Assignment:
Below are some records; quote exactly the lines from the one that contains "Definition at_end (cs" through the one that contains "let '(a2, b2, c2) := y in", inclusive, and no others.

══════

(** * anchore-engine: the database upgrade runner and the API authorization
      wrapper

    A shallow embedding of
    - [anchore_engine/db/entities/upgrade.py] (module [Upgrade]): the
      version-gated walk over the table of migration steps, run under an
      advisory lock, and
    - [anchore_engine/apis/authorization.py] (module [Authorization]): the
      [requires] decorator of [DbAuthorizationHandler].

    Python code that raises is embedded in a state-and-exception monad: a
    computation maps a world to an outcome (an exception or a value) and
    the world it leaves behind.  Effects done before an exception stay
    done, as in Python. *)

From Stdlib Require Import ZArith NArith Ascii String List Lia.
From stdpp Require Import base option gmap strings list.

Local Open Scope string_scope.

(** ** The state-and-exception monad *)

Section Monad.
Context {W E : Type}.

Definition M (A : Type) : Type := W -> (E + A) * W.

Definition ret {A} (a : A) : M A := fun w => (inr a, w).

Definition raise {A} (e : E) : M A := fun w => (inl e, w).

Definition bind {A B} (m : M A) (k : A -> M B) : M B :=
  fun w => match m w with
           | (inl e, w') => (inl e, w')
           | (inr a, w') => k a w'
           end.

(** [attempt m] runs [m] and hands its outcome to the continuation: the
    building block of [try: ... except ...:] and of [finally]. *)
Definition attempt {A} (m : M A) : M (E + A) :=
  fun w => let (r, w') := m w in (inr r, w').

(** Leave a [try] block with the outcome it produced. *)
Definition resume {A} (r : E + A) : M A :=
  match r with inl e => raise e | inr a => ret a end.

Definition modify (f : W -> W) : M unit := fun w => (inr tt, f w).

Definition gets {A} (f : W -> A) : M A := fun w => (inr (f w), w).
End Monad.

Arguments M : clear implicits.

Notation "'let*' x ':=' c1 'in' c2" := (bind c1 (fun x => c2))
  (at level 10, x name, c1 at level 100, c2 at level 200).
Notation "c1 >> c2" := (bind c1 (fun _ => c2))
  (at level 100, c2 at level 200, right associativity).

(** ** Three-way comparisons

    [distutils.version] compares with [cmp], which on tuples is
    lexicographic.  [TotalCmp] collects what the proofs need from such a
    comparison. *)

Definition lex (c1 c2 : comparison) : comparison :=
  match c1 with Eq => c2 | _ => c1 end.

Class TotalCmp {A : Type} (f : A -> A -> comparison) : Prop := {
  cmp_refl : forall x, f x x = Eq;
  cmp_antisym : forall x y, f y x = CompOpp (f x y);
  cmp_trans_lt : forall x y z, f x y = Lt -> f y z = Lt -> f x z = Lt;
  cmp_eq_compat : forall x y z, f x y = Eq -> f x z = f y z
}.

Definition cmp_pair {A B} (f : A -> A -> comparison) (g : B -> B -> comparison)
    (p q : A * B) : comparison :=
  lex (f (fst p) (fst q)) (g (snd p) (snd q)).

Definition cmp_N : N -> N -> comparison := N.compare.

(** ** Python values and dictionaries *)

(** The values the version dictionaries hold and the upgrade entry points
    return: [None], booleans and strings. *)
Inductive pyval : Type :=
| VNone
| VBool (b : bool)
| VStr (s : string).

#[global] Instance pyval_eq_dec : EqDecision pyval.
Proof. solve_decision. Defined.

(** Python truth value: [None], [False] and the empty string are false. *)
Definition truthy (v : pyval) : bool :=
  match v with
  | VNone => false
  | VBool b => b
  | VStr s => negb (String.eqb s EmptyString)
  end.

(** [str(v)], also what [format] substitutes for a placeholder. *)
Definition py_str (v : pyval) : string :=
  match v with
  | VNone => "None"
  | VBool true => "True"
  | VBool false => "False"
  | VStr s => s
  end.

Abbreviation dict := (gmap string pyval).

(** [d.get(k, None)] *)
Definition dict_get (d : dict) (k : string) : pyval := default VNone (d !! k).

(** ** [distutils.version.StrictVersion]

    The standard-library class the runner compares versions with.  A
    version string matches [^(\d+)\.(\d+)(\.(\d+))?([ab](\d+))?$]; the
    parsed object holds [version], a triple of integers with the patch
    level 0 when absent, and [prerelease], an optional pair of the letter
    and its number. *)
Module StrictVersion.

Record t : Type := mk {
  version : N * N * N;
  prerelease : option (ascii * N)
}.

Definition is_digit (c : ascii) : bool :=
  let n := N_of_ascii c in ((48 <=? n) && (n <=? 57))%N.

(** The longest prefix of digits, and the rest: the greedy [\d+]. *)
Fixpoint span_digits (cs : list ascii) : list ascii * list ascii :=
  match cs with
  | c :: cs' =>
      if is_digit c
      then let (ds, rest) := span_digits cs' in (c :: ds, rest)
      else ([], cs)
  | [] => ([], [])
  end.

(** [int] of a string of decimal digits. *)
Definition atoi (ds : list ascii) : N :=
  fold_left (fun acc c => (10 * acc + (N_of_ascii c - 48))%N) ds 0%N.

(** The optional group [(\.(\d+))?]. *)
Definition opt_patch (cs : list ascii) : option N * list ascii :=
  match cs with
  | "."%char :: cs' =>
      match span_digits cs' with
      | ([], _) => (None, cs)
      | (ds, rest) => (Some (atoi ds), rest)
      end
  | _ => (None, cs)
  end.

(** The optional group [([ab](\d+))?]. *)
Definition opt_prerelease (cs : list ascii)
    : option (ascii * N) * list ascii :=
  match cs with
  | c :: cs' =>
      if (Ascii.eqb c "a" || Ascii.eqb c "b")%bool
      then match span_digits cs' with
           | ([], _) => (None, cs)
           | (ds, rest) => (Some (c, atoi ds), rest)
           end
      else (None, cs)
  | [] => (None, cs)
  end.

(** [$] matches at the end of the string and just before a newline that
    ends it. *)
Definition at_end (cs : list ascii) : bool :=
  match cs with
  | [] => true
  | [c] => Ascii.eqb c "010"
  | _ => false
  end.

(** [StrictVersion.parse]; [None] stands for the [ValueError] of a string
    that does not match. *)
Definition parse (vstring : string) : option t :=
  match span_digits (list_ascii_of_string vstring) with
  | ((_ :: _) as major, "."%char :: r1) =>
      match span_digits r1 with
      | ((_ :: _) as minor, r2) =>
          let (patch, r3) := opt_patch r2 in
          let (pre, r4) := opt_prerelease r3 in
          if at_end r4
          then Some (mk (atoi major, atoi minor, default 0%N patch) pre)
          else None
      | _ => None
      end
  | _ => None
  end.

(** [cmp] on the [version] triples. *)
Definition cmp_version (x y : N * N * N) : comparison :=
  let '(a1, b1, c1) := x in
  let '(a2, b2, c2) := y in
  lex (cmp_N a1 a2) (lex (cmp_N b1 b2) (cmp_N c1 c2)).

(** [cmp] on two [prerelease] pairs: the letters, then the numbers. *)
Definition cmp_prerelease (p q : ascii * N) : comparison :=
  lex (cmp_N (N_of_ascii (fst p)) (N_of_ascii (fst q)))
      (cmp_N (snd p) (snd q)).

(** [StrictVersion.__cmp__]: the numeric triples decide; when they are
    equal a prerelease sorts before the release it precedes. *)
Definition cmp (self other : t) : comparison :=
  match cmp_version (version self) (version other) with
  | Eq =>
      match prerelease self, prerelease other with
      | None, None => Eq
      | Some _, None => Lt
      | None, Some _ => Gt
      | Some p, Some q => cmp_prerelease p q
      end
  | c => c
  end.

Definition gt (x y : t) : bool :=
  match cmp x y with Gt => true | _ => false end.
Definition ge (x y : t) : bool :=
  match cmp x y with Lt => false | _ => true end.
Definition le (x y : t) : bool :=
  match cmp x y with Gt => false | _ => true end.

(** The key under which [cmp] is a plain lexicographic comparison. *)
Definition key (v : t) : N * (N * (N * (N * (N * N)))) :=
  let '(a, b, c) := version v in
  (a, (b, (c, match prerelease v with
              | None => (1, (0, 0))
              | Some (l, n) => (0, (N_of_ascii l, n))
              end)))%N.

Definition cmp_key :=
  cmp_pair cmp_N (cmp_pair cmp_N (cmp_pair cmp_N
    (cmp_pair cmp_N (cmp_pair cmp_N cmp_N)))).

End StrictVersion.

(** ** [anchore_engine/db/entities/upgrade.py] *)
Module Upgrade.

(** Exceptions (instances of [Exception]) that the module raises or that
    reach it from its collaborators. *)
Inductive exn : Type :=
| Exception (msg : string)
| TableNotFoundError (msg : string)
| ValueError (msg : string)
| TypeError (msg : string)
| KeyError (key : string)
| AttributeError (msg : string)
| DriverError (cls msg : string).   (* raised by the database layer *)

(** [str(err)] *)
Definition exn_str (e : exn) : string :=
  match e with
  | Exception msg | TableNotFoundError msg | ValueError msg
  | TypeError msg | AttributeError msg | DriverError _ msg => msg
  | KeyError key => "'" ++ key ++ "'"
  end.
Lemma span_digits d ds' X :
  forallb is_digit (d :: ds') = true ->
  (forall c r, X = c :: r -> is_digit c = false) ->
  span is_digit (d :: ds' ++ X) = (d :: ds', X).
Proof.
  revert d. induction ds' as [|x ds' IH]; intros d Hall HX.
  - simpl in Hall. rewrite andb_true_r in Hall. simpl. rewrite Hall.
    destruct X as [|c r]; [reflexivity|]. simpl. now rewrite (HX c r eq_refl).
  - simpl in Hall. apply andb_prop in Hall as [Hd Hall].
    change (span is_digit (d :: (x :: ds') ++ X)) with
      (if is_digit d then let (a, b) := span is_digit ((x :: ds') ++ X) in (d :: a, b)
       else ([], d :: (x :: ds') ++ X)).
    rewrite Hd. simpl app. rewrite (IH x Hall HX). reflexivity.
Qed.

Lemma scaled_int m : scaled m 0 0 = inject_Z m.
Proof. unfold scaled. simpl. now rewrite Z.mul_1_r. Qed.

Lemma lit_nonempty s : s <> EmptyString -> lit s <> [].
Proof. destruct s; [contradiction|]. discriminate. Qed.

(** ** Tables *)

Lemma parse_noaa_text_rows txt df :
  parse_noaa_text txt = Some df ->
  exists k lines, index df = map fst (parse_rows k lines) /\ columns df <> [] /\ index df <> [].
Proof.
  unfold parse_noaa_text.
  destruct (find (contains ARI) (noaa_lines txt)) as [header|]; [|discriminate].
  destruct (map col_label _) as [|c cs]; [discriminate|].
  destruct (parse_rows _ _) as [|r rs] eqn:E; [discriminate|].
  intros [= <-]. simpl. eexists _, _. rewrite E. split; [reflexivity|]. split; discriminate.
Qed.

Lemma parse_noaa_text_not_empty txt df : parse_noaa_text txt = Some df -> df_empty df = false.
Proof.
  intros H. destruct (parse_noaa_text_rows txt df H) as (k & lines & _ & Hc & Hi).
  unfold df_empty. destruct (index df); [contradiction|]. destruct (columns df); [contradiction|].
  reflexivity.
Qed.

══════

Solved problem:
Definition at_end (cs : list ascii) : bool :=
  match cs with
  | [] => true
  | [c] => Ascii.eqb c "010"
  | _ => false
  end.

(** [StrictVersion.parse]; [None] stands for the [ValueError] of a string
    that does not match. *)
Definition parse (vstring : string) : option t :=
  match span_digits (list_ascii_of_string vstring) with
  | ((_ :: _) as major, "."%char :: r1) =>
      match span_digits r1 with
      | ((_ :: _) as minor, r2) =>
          let (patch, r3) := opt_patch r2 in
          let (pre, r4) := opt_prerelease r3 in
          if at_end r4
          then Some (mk (atoi major, atoi minor, default 0%N patch) pre)
          else None
      | _ => None
      end
  | _ => None
  end.

(** [cmp] on the [version] triples. *)
Definition cmp_version (x y : N * N * N) : comparison :=
  let '(a1, b1, c1) := x in
  let '(a2, b2, c2) := y in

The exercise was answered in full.